Normally, when a scammer lists an NFT at a low price, automated bots quickly purchase these listings, preventing the scammer from benefiting. However, in this case, the scammers convinced the victims to list the NFTs at a high price, ensuring all proceeds went directly to their address.
The scammers made the sale covert by setting a rule that cancels any transaction not initiated by them. This method prevents other buyers from snatching low-priced listings, ensuring the scammer’s exclusive access to the NFTs. Victims are often tricked into signing something on a phishing website promoted by an impersonator on social media, claiming to offer a free airdrop checker.
Increase in NFT Scams
This incident is part of a broader trend of increasingly common scams since NFT markets gained popularity in late 2020 and early 2021. Marketplaces and users are continually targeted by such scams, sometimes resulting in significant financial losses. For example, last month, three UK citizens were accused of orchestrating a $3 million scam involving the “Evolved Apes” NFT collection.
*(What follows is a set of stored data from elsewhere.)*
Class HasLocal (S : Type) `{HasContexts S} := {
  lc : S → LocalChannelBackend;
  set_lc : LocalChannelBackend → S → S;
  lc_set_lc l s : lc (set_lc l s) = l;
  lc_set_ctxs m s : lc (set_ctxs m s) = lc s;
  ctxs_set_lc l s : ctxs (set_lc l s) = ctxs s
}.

Section Decode.
Context `{Y : YamlOps node}.

(* @src src/src/runtime/core/channel/local_channel_backend.cc:24-32 convert<LocalChannelBackend::Options>::decode *)
Definition local_decode (n : node) (rhs : LocalOptions) : res (option LocalOptions) :=
  if negb (IsMap n) then Ok None
  else
    inline ← as_of as_bool (index n "subscriber_use_inline_executor");
    ex ← (if inline then Ok (subscriber_executor rhs)
          else as_of as_string (index n "subscriber_executor"));
    Ok (Some (mkLocalOptions inline ex)).
End Decode.

Section LocalChannelBackend.
Context {Msg S : Type} `{YamlOps node} `{HasLocal S}.
(** [get_executor_func_] and the executors it finds; [exec name task] is
    [Execute(task)] on one. *)
Context (find_executor : string → option string) (exec : string → M S unit → M S unit).

Definition on_local {A} (m : M LocalChannelBackend A) : M S A := zoom lc set_lc m.

Definition set_local_state x (l : LocalChannelBackend) :=
  mkLocal (lc_options l) x (lc_has_get_executor_func l) (subscribe_executor_ref l) (subscribe_index_map l).

(** [std::atomic_exchange(&state_, new)], checked against [old]. *)
Definition local_exchange (new old : State) (what : string) : M LocalChannelBackend unit :=
  l ← get;
  modify (set_local_state new);;
  check_throw (state_eqb (lc_state l) old) what.

(* @src src/src/runtime/core/channel/local_channel_backend.cc:38-59 LocalChannelBackend::Initialize *)
Definition local_Initialize (options_node : option node) : M LocalChannelBackend unit :=
  local_exchange kInit kPreInit "Local channel backend can only be initialized once.";;
  o ← lift (read_options local_decode local_default options_node);
  modify (λ l, mkLocal (default (lc_options l) o) (lc_state l) (lc_has_get_executor_func l)
                 (subscribe_executor_ref l) (subscribe_index_map l));;
  l ← get;
  if subscriber_use_inline_executor (lc_options l) then mret tt
  else
    check_throw (lc_has_get_executor_func l) "Get executor function is not set before initialize.";;
    let ref := find_executor (subscriber_executor (lc_options l)) in
    modify (λ l, mkLocal (lc_options l) (lc_state l) (lc_has_get_executor_func l) ref
                   (subscribe_index_map l));;
    check_throw (bool_decide (is_Some ref)) "Invalid local subscriber executor '{}'.".

(* @src src/src/runtime/core/channel/local_channel_backend.cc:61-65 LocalChannelBackend::Start *)
Definition local_Start : M LocalChannelBackend unit :=
  local_exchange kStart kInit "Method can only be called when state is 'Init'.".

(* @src src/src/runtime/core/channel/local_channel_backend.cc:67-74 LocalChannelBackend::Shutdown *)
Definition local_Shutdown : M LocalChannelBackend unit :=
  l ← get;
  modify (set_local_state kShutdown);;
  if state_eqb (lc_state l) kShutdown then mret tt
  else modify (λ l, mkLocal (lc_options l) (lc_state l) false (subscribe_executor_ref l) ∅).

(* @src src/src/runtime/core/channel/local_channel_backend.cc:76-89 LocalChannelBackend::RegisterPublishType *)
Definition local_RegisterPublishType (w : PublishTypeWrapper Msg) : M LocalChannelBackend bool :=
  l ← get;
  mret (state_eqb (lc_state l) kInit).

(** [subscribe_index_map_[msg_type][topic_name][pkg_path].emplace(module_name)] *)
Definition index_emplace (i : TopicInfo Msg) (m : SubscribeIndexMap) : SubscribeIndexMap :=
  let topics := default ∅ (m !! msg_type i) in
  let pkgs := default ∅ (topics !! topic_name i) in
  let modules := default ∅ (pkgs !! pkg_path i) in
  <[msg_type i := <[topic_name i := <[pkg_path i := {[module_name i]} ∪ modules]> pkgs]> topics]> m.

(* @src src/src/runtime/core/channel/local_channel_backend.cc:91-107 LocalChannelBackend::Subscribe *)
Definition local_Subscribe (w : SubscribeWrapper Msg S) : M LocalChannelBackend bool :=
  l ← get;
  if negb (state_eqb (lc_state l) kInit) then mret false
  else
    modify (λ l, mkLocal (lc_options l) (lc_state l) (lc_has_get_executor_func l)
                   (subscribe_executor_ref l) (index_emplace (sw_info w) (subscribe_index_map l)));;
    mret true.

(** Call a subscriber, on the executor if there is one. *)
(* @src src/src/runtime/core/channel/local_channel_backend.cc:185-192 LocalChannelBackend::Publish (call) *)
Definition call_subscriber (v : SubscribeWrapper Msg S) (w : MsgWrapper Msg) : M S unit :=
  s ← get;
  match subscribe_executor_ref (lc s) with
  | Some e => exec e (call_with w (sw_callback v))
  | None => call_with w (sw_callback v)
  end.

(** The wrappers a package's module map points to. *)
Definition module_wrappers (r : ChannelRegistry Msg S) (modules : gmap string Key)
    : list (option (SubscribeWrapper Msg S)) :=
  map (λ '(_, k), GetSubscribeWrapperPtr r k) (map_to_list modules).

(** Each subscriber of a package; a dangling pointer is undefined. *)
Fixpoint call_subscribers (vs : list (option (SubscribeWrapper Msg S)))
    (make : SubscribeWrapper Msg S → MsgWrapper Msg) : M S unit :=
  match vs with
  | [] => mret tt
  | Some v :: vs' => call_subscriber v (make v);; call_subscribers vs' make
  | None :: _ => undef
  end.

(** The subscribers' context: the publisher's meta data, and the backend. *)
(* @src src/src/runtime/core/channel/local_channel_backend.cc:153-161 LocalChannelBackend::Publish (context) *)
Definition subscriber_context (c : Context) : M S nat :=
  id ← new_ctx AIMRT_CHANNEL_SUBSCRIBER_CONTEXT;
  mapM_ (λ k, update_ctx id (SetMetaValue k (GetMetaValue c k))) (GetMetaKeys c);;
  update_ctx id (SetMetaValue KEY_BACKEND "local");;
  mret id.

(** One package of subscribers. *)
(* @src src/src/runtime/core/channel/local_channel_backend.cc:133-226 LocalChannelBackend::Publish (package) *)
Definition publish_to_pkg (r : ChannelRegistry Msg S) (serialization_type cur_sub_pkg_path : string)
    : Handle Msg S :=
  w ← on_msg get;
  let pub_info := mw_info w in
  let modules := default ∅ (GetModuleSubscribeWrapperMapPtr r
                   (mkMTPKey (msg_type pub_info) (topic_name pub_info) cur_sub_pkg_path)) in
  match module_wrappers r modules with
  | [] => mret tt
  | None :: _ => undef
  | (Some tpl :: _) as vs =>
      c ← on_state (get_ctx (ctx_ref w));
      id ← on_state (subscriber_context c);
      if bool_decide (cur_sub_pkg_path = pkg_path pub_info) then
        on_msg CheckMsg;;
        w ← on_msg get;
        match msg_ptr w with
        | None => undef
        | Some m =>
            let m' := Copy (msg_type_support_ref (sw_info tpl)) m in
            on_state (call_subscribers vs
              (λ v, mkMsgWrapper (sw_info v) (Some m') id (serialization_cache w)))
        end
      else
        on_state (update_ctx id (SetMetaValue KEY_SERIALIZATION_TYPE serialization_type));;
        on_msg (SerializeMsgWithCache serialization_type);;
        w ← on_msg get;
        on_state (call_subscribers vs
          (λ v, mkMsgWrapper (sw_info v) None id (serialization_cache w)))
  end.

(** The serialization type asked for, or the publisher's first. *)
(* @src src/src/runtime/core/channel/local_channel_backend.cc:127-130 LocalChannelBackend::Publish (type) *)
Definition choose_serialization_type (c : Context) (ts : TypeSupport Msg) : res string :=
  if bool_decide (GetSerializationType c = "") then DefaultSerializationType ts
  else Ok (GetSerializationType c).

(* @src src/src/runtime/core/channel/local_channel_backend.cc:109-230 LocalChannelBackend::Publish *)
Definition local_Publish (r : ChannelRegistry Msg S) : Handle Msg S :=
  try_catch
    (s ← on_state get;
     if negb (state_eqb (lc_state (lc s)) kStart) then mret tt
     else
       w ← on_msg get;
       let pub_info := mw_info w in
       match subscribe_index_map (lc s) !! msg_type pub_info with
       | None => mret tt
       | Some topics =>
           match topics !! topic_name pub_info with
           | None => mret tt
           | Some pkgs =>
               c ← on_state (get_ctx (ctx_ref w));
               ty ← lift (choose_serialization_type c (msg_type_support_ref pub_info));
               mapM_ (λ '(pkg, _), publish_to_pkg r ty pkg) (map_to_list pkgs)
           end
       end)
    (λ _, mret tt).

(* @src src/src/runtime/core/channel/local_channel_backend.cc:232-239 LocalChannelBackend::RegisterGetExecutorFunc *)
Definition local_RegisterGetExecutorFunc (is_set : bool) : M LocalChannelBackend unit :=
  l ← get;
  check_throw (state_eqb (lc_state l) kPreInit) "Method can only be called when state is 'PreInit'.";;
  put (mkLocal (lc_options l) (lc_state l) is_set (subscribe_executor_ref l) (subscribe_index_map l)).

(** The backend as the manager sees it. *)
(* @src src/src/runtime/core/channel/local_channel_backend.h:29-53 LocalChannelBackend *)
Definition local_backend : Backend Msg S (option node) :=
  mkBackend "local" (λ n, on_local (local_Initialize n)) (on_local local_Start) (on_local local_Shutdown)
    (λ w, on_local (local_RegisterPublishType w)) (λ w, on_local (local_Subscribe w)) local_Publish
    (λ _, []).
End LocalChannelBackend.

(** * The index *)

Section Index.
Context {Msg S : Type}.

(** The packages that subscribe to a topic, according to the index. *)
Definition topic_index (idx : SubscribeIndexMap) (mt t : string) : gmap string (gset string) :=
  default ∅ (default ∅ (idx !! mt) !! t).

(** The index names a package when the registry has a subscriber there. *)
Definition index_follows (idx : SubscribeIndexMap) (r : ChannelRegistry Msg S) : Prop :=
  ∀ mt t pkg mo, mo ∈ default ∅ (topic_index idx mt t !! pkg) ↔
    is_Some (subscribe_wrapper_map r !! mkKey mt t pkg mo).

Definition index_nonempty (idx : SubscribeIndexMap) : Prop :=
  ∀ mt t pkg ms, topic_index idx mt t !! pkg = Some ms → ms ≠ ∅.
Despite such incidents, Blur has yet to respond to requests for comments regarding the recent phishing scam. This silence leaves many questions unanswered about the security measures in place to protect users from such sophisticated attacks.
Given the phishing scam on the Blur market, users should remain vigilant as NFT platforms are vulnerable to sophisticated attacks.